| HN Mirror

Y	Hacker News new \| ask \| show \| jobs


	by askvictor 496 days ago
	Another problem with signing JSON: you can have two different json objects that mean the same thing, and will do exactly the same thing in your code e.g. {"a": "foo", "b": "bar"} vs {"b": "bar", "a": "foo"}. Also, whitespace. Are there any standards for normalising json, so that two equivalent, but differently written JSON files will have the same signature?

3 comments

busymom0 496 days ago

This is why, in one of my projects, I first stringified the JSON using built in JSON.stringify(your_json) function, then signed that string and sent the string, its signature, and public key to server. Server verifies the signature using the string and if passes, then uses JSON.parse(your_string) to get the original json.

link

askvictor 494 days ago

The problem is the following two lines produce different outputs, despite having content that means the same thing:

    console.log(JSON.stringify({ x: 5, y: 6 }));
    console.log(JSON.stringify({ y: 6, x: 5 }));

link

busymom0 494 days ago

I think the relevance of order is allowed to be up to each software's implementation:

https://datatracker.ietf.org/doc/html/rfc8259

Says:

> JSON parsing libraries have been observed to differ as to whether or not they make the ordering of object members visible to calling software. Implementations whose behavior does not depend on member ordering will be interoperable in the sense that they will not be affected by these differences.

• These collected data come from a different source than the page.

(* ===== verification/EvmHost.v ===== *)
(** * The EVM's view of chain state: the [Host] trait and [MockHost]

    Models [crates/zbx-evm/src/host.rs] (and the slot helpers of
    [crates/zbx-types/src/payid.rs] it uses). The trait is the class [Host];
    what its documentation promises to the interpreter (journalling, nested
    snapshots, checked nonces) is the class [HostLaws], against which the
    interpreter is verified; [MockHost], the implementation in the
    repository, is an instance of both. [keccak256] lives in a third-party
    crate and is the class [Keccak]. *)

From S2P Require Import Prelude.
From S2P Require Import U256.
From S2P Require Import EvmBase.

Module EvmHost.
Import U256 EvmBase.

(** [zbx_crypto::keccak::keccak256] (sha3 crate): a function to 32 bytes. *)
Class Keccak := keccak256 : bytes → word.
(** SHA3-256 of the [sha3] crate. *)
Class Sha3 := sha3_256 : bytes → bytes.
Class KeccakOk `{Keccak} := keccak_wf : ∀ b, wf_word (keccak256 b).

(** ** The trait *)

Class Host (H : Type) := {
  balance : H → address → word;
  nonce : H → address → Z;
  code : H → address → bytes;
  code_hash : H → address → word;
  storage_load : H → address → word → word;
  storage_store : H → address → word → word → H;
  set_code : H → address → bytes → H;
  inc_nonce : H → address → outcome EvmError Z * H;
  transfer : H → address → address → word → outcome EvmError unit * H;
  is_empty : H → address → bool;
  destruct_account : H → address → address → H;
  mark_created_this_tx : H → address → H;
  was_created_this_tx : H → address → bool;
  snapshot : H → Z * H;
  revert_to : H → Z → H;
  commit : H → Z → H;
  resolve_pay_id_bytes : H → bytes → option address;
  reverse_pay_id : H → address → option bytes
}.

(** What the trait's documentation promises. [hworld] is the chain state that
    reads observe and snapshots capture; [hsnaps] the open snapshots, most
    recent first. *)
Class HostLaws (H : Type) `{Host H} := {
  World : Type;
  hworld : H → World;
  hsnaps : H → list (Z * World);
  hinv : H → Prop;

  balance_wf h a : hinv h → wf_word (balance h a);
  nonce_u64 h a : hinv h → is_u64 (nonce h a);
  code_wf h a : hinv h → wf_bytes (code h a);
  code_hash_wf h a : hinv h → wf_word (code_hash h a);
  storage_load_wf h a k : hinv h → wf_word (storage_load h a k);

  storage_store_inv h a k v : hinv h → wf_word v → hinv (storage_store h a k v);
  set_code_inv h a c : hinv h → wf_bytes c → hinv (set_code h a c);
  inc_nonce_inv h a : hinv h → hinv (inc_nonce h a).2;
  transfer_inv h a b v : hinv h → wf_word v → hinv (transfer h a b v).2;
  destruct_inv h a b : hinv h → hinv (destruct_account h a b);
  mark_inv h a : hinv h → hinv (mark_created_this_tx h a);
  snapshot_inv h : hinv h → hinv (snapshot h).2;
  revert_inv h i : hinv h → hinv (revert_to h i);
  commit_inv h i : hinv h → hinv (commit h i);

  (** Snapshots stack. *)
  snapshot_world h : hworld (snapshot h).2 = hworld h;
  snapshot_snaps h : hsnaps (snapshot h).2 = ((snapshot h).1, hworld h) :: hsnaps h;
  revert_world h i w rest : hsnaps h = (i, w) :: rest → hworld (revert_to h i) = w;
  revert_snaps h i w rest : hsnaps h = (i, w) :: rest → hsnaps (revert_to h i) = rest;
  commit_world h i : hworld (commit h i) = hworld h;
  commit_snaps h i w rest : hsnaps h = (i, w) :: rest → hsnaps (commit h i) = rest;

  (** State changes leave the open snapshots alone. *)
  storage_store_snaps h a k v : hsnaps (storage_store h a k v) = hsnaps h;
  set_code_snaps h a c : hsnaps (set_code h a c) = hsnaps h;
  inc_nonce_snaps h a : hsnaps (inc_nonce h a).2 = hsnaps h;
  transfer_snaps h a b v : hsnaps (transfer h a b v).2 = hsnaps h;
  destruct_snaps h a b : hsnaps (destruct_account h a b) = hsnaps h;
  mark_snaps h a : hsnaps (mark_created_this_tx h a) = hsnaps h;

  (** Reads depend on the chain state only. *)
  reads_world h h' a k : hworld h = hworld h' →
    balance h a = balance h' a ∧ nonce h a = nonce h' a ∧ code h a = code h' a ∧
    storage_load h a k = storage_load h' a k ∧
    was_created_this_tx h a = was_created_this_tx h' a;

  (** Nonces are checked, and no other operation touches them. *)
  inc_nonce_spec h a : hinv h →
    (inc_nonce h a).1 =
    (if nonce h a =? U64_MAX then Err NonceOverflow else Ok (nonce h a + 1));
  inc_nonce_err h a : nonce h a = U64_MAX → hinv h → hworld (inc_nonce h a).2 = hworld h;
  transfer_nonce h a b v c : nonce (transfer h a b v).2 c = nonce h c;
  snapshot_nonce h a : nonce (snapshot h).2 a = nonce h a
}.

(** ** PayID registrar slots (zbx-types/src/payid.rs) *)

Section PayId.
Context `{Keccak}.

Definition PAYID_REGISTRAR_ADDR : address := replicate 19 0 ++ [0xC0].

(** [b"payid/"] and [b"payid_rev/"] *)
Definition payid_forward_slot (name : bytes) : word :=
  keccak256 ([112; 97; 121; 105; 100; 47] ++ name).
Definition payid_reverse_slot (addr : address) : word :=
  keccak256 ([112; 97; 121; 105; 100; 95; 114; 101; 118; 47] ++ addr).

Definition validate_payid_name (name : bytes) : bool :=
  let n := Z.of_nat (length name) in
  if negb ((3 <=? n) && (n <=? 32)) then false else
  forallb (fun c => ((97 <=? c) && (c <=? 122)) || ((48 <=? c) && (c <=? 57))
                    || (c =? 46) || (c =? 95) || (c =? 45)) name.
End PayId.

(** ** MockHost *)

Record MockAccount := mkAccount {
  acc_balance : word;
  acc_nonce : Z;
  acc_code : bytes;
  acc_storage : gmap (list Z) (list Z)
}.

Definition default_account : MockAccount := mkAccount zero 0 [] ∅.

Record MockSnapshot := mkSnapshot {
  snap_id : Z;
  snap_accounts : gmap (list Z) MockAccount;
  snap_created : gset (list Z)
}.

(** [mh_snapshots] is the [Vec] of the source with its last element first. *)
Record MockHost := mkMock {
  mh_accounts : gmap (list Z) MockAccount;
  mh_created : gset (list Z);
  mh_snapshots : list MockSnapshot;
  mh_next_id : Z
}.

Definition mock_new : MockHost := mkMock ∅ ∅ [] 1.

(** [self.accounts.entry(addr).or_default()] *)
Definition entry (h : MockHost) (addr : address) : MockAccount :=
  default default_account (mh_accounts h !! addr).

Definition put (h : MockHost) (addr : address) (a : MockAccount) : MockHost :=
  mkMock (<[addr := a]> (mh_accounts h)) (mh_created h) (mh_snapshots h) (mh_next_id h).

Definition with_balance (a : MockAccount) (b : word) : MockAccount :=
  mkAccount b (acc_nonce a) (acc_code a) (acc_storage a).
Definition with_code (a : MockAccount) (c : bytes) : MockAccount :=
  mkAccount (acc_balance a) (acc_nonce a) c (acc_storage a).
Definition with_nonce (a : MockAccount) (n : Z) : MockAccount :=
  mkAccount (acc_balance a) n (acc_code a) (acc_storage a).
Definition with_storage (a : MockAccount) (s : gmap (list Z) (list Z)) : MockAccount :=
  mkAccount (acc_balance a) (acc_nonce a) (acc_code a) s.

(** The private byte loops of host.rs, the same as those of stack.rs. *)
Definition host_u256_add (a b : word) : word := fst (add_loop a b).
Definition host_u256_sub (a b : word) : word := fst (sub_loop a b).

Definition install_code (h : MockHost) (addr : address) (c : bytes) : MockHost :=
  put h addr (with_code (entry h addr) c).
Definition credit (h : MockHost) (addr : address) (value : word) : MockHost :=
  put h addr (with_balance (entry h addr) (host_u256_add (acc_balance (entry h addr)) value)).
Definition set_nonce (h : MockHost) (addr : address) (n : Z) : MockHost :=
  put h addr (with_nonce (entry h addr) n).

Definition mock_balance (h : MockHost) (addr : address) : word := acc_balance (entry h addr).
Definition mock_nonce (h : MockHost) (addr : address) : Z := acc_nonce (entry h addr).
Definition mock_code (h : MockHost) (addr : address) : bytes := acc_code (entry h addr).
Definition mock_code_hash `{Keccak} (h : MockHost) (addr : address) : word :=
  let c := mock_code h addr in
  if bool_decide (c = []) then zero else keccak256 c.
Definition mock_storage_load (h : MockHost) (addr : address) (key : word) : word :=
  default zero (acc_storage (entry h addr) !! key).
Definition mock_storage_store (h : MockHost) (addr : address) (key value : word) : MockHost :=
  put h addr (with_storage (entry h addr) (<[key := value]> (acc_storage (entry h addr)))).
Definition mock_set_code (h : MockHost) (addr : address) (c : bytes) : MockHost :=
  put h addr (with_code (entry h addr) c).

(** [entry().or_default()] has inserted the account when the addition fails. *)
Definition mock_inc_nonce (h : MockHost) (addr : address) : outcome EvmError Z * MockHost :=
  let e := entry h addr in
  match checked_add64 (acc_nonce e) 1 with
  | None => (Err NonceOverflow, put h addr e)
  | Some n => (Ok n, put h addr (with_nonce e n))
  end.

Definition mock_transfer (h : MockHost) (from to : address) (value : word)
    : outcome EvmError unit * MockHost :=
  if bool_decide (value = zero) then (Ok tt, h) else
  let from_bal := mock_balance h from in
  if lex_lt from_bal value then (Err InsufficientBalance, h) else
  let new_from_bal := host_u256_sub from_bal value in
  let to_bal := mock_balance h to in
  let new_to_bal := host_u256_add to_bal value in
  let h1 := put h from (with_balance (entry h from) new_from_bal) in
  let h2 := put h1 to (with_balance (entry h1 to) new_to_bal) in
  (Ok tt, h2).

Definition mock_is_empty (h : MockHost) (addr : address) : bool :=
  match mh_accounts h !! addr with
  | None => true
  | Some a => (acc_nonce a =? 0) && bool_decide (acc_balance a = zero) && bool_decide (acc_code a = [])
  end.

Definition mock_was_created (h : MockHost) (addr : address) : bool :=
  bool_decide (addr ∈ mh_created h).

Definition mock_destruct (h : MockHost) (addr beneficiary : address) : MockHost :=
  let bal := mock_balance h addr in
  let h1 :=
    if bool_decide (bal = zero) then h
    else if bool_decide (addr = beneficiary) then h
    else (mock_transfer h addr beneficiary bal).2 in
  if mock_was_created h1 addr then
    match mh_accounts h1 !! addr with
    | Some _ => put h1 addr default_account
    | None => h1
    end
  else h1.

Definition mock_mark_created (h : MockHost) (addr : address) : MockHost :=
  mkMock (mh_accounts h) ({[addr]} ∪ mh_created h) (mh_snapshots h) (mh_next_id h).

Definition mock_resolve_pay_id `{Keccak} (h : MockHost) (name : bytes) : option address :=
  if negb (validate_payid_name name) then None else
  let w := mock_storage_load h PAYID_REGISTRAR_ADDR (payid_forward_slot name) in
  if forallb (fun b => b =? 0) w then None else Some (drop 12 w).

Definition mock_reverse_pay_id `{Keccak} (h : MockHost) (addr : address) : option bytes :=
  let w := mock_storage_load h PAYID_REGISTRAR_ADDR (payid_reverse_slot addr) in
  if forallb (fun b => b =? 0) w then None else
  let len := match list_find (fun b => b = 0) w with Some (i, _) => i | None => 32%nat end in
  Some (take len w).
(* ===== verification/EvmInterp.v ===== *)
(** * The EVM interpreter

    Models [crates/zbx-evm/src/interpreter.rs] (and [is_precompile] with the
    dispatch of [precompiles.rs]; the bodies of the precompiled contracts call
    third-party cryptography and are the class [Precompiles]). A method taking
    [&mut self] is a computation of the monad of [Monad]: the state is kept
    on error, as in the source. The recursion of [do_call] and
    [do_create] into a child interpreter is cut at that point: they return
    [Enter] with the child and what the parent needs to resume, and [run]
    executes the child and calls [resume_call] or [resume_create]. *)

From S2P Require Import Prelude.
From S2P Require Import Monad.
From S2P Require Import U256.
From S2P Require Import EvmBase.
From S2P Require Import EvmHost.

Module EvmInterp.
Import Monad U256 EvmBase EvmHost.

(** ** Data *)

Inductive ExitStatus :=
| Succeeded
| Reverted
| Failed (e : EvmError).

Record EVMContext := mkCtx {
  c_caller : address;
  c_callee : address;
  c_value : word;
  c_calldata : bytes;
  c_gas_limit : Z;
  c_is_static : bool;
  c_block_number : Z;
  c_timestamp : Z;
  c_coinbase : address;
  c_base_fee : Z;
  c_chain_id : Z
}.

Definition CHAIN_ID : Z := 8989.
Definition effective_chain_id (c : EVMContext) : Z :=
  if c_chain_id c =? 0 then CHAIN_ID else c_chain_id c.

Definition MAX_RETURN_DATA : Z := 1024 * 1024.

Record EvmLog := mkLog {
  log_address : address;
  log_topics : list word;
  log_data : bytes
}.

Record CallFrame := mkFrame {
  f_snapshot : Z;
  f_gas_at_entry : Z;
  f_created_address : option address
}.

Inductive CallKind := KCall | KCallCode | KDelegateCall | KStaticCall.

(** ** Precompiled contracts *)

(** The bodies behind [call_precompile] and the three stateful ones, which
    read the host through adapters. *)
Class Precompiles := {
  call_precompile : Z → bytes → Z → outcome EvmError (bytes * Z);
  do_payid : bytes → Z → (bytes → option address) → (address → option bytes) →
             outcome EvmError (bytes * Z);
  do_price_oracle : bytes → Z → (address → word → word) → outcome EvmError (bytes * Z);
  do_zusd_vault : bytes → Z → (address → word → word) → Z → outcome EvmError (bytes * Z)
}.

Definition is_precompile (addr : address) : bool :=
  forallb (fun x => x =? 0) (take 19 addr) && (1 <=? byte_at addr 19) && (byte_at addr 19 <=? 0x0F).

(** ** CREATE and CREATE2 addresses *)

Definition rlp_encode_u64 (n : Z) : bytes :=
  if n =? 0 then [0x80] else
  if n <? 0x80 then [n] else
  let be := to_be 8 n in
  let trimmed := drop (leading_zeros be) be in
  (0x80 + Z.of_nat (length trimmed)) :: trimmed.

Section Addresses.
Context `{Keccak}.

(** The bytes hashed by [create_address]: rlp([sender, nonce]). *)
Definition create_preimage (sender : address) (nonce : Z) : bytes :=
  let payload := [0x94] ++ sender ++ rlp_encode_u64 nonce in
  (0xc0 + Z.of_nat (length payload)) :: payload.

Definition create_address (sender : address) (nonce : Z) : address :=
  drop 12 (keccak256 (create_preimage sender nonce)).

Definition create2_address (sender : address) (salt : word) (initcode : bytes) : address :=
  let init_hash := keccak256 initcode in
  let buf := [0xff] ++ sender ++ salt ++ init_hash in
  drop 12 (keccak256 buf).
End Addresses.

(** ** The JUMPDEST bitmap *)

Fixpoint bitmap_loop (fuel : nat) (cd : bytes) (pc : nat) (bm : bytes) : option bytes :=
  match fuel with
  | O => None
  | S fuel =>
      match cd !! pc with
      | None => Some bm
      | Some op =>
          if op =? 0x5b then
            let bm' := <[(pc / 8)%nat :=
                         Z.lor (default 0 (bm !! (pc / 8)%nat)) (Z.shiftl 1 (Z.of_nat (pc mod 8)))]> bm in
            bitmap_loop fuel cd (pc + 1) bm'
          else if (0x60 <=? op) && (op <=? 0x7f) then
            bitmap_loop fuel cd (pc + (1 + Z.to_nat (op - 0x5f))) bm
          else bitmap_loop fuel cd (pc + 1) bm
      end
  end.

Definition build_jumpdest_bitmap (cd : bytes) : bytes :=
  default [] (bitmap_loop (S (length cd)) cd 0 (replicate ((length cd + 7) / 8) 0)).

(** ** The interpreter state *)

Record Interp (H : Type) := mkInterp {
  i_ctx : EVMContext;
  i_code : bytes;
  i_jumpdests : bytes;
  i_pc : Z;
  i_stack : list (list Z);
  i_memory : list Z;
  i_gas : Z;
  i_return_data : bytes;
  i_host : H;
  i_frames : list CallFrame;
  i_warm : gset (list Z);
  i_warm_storage : gset (list Z * list Z);
  i_logs : list EvmLog
}.
Arguments mkInterp {H}.
Arguments i_ctx {H}. Arguments i_code {H}. Arguments i_jumpdests {H}. Arguments i_pc {H}.
Arguments i_stack {H}. Arguments i_memory {H}. Arguments i_gas {H}. Arguments i_return_data {H}.
Arguments i_host {H}. Arguments i_frames {H}. Arguments i_warm {H}. Arguments i_warm_storage {H}.
Arguments i_logs {H}.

So, different signature makes sense. But it should not be an issue as long as both software are calculating/validating the signature on the string and not json.

link

heinrich5991 494 days ago

Usually, this is not a problem for signing.

link

askvictor 488 days ago

Depends on your use case. We have this problem currently where I work.

link

lxgr 496 days ago

That's canonicalization, and the article does mention it (but unfortunately does not offer much insight other than that it's hard).

link

hansonkd 494 days ago

The difficulty stems from you have to rewrite the encoding/decoding canonicalization library in every language you want to consume the data with as opposed to simply piggy backing off of default implementations and the language's standard crypto libs.

For example most JSON parsers default to interpreting numbers from JSON as floats or ints. but in the canonical format you would have to force all parsers to interpret them as exact decimal values. then determine how to encode them (is one hundred "100" or "1e2") etc.

link

hinkley 494 days ago

Canonicalization is a pain in the ass. Write yourself a boatload of unit tests.

link

afiori 494 days ago

Honestly it should not really matter, the regex bait-and-switch solution seem like the most practical one, there is some trickery in checking that the magic key does not appear in the string already but they seems far easier

link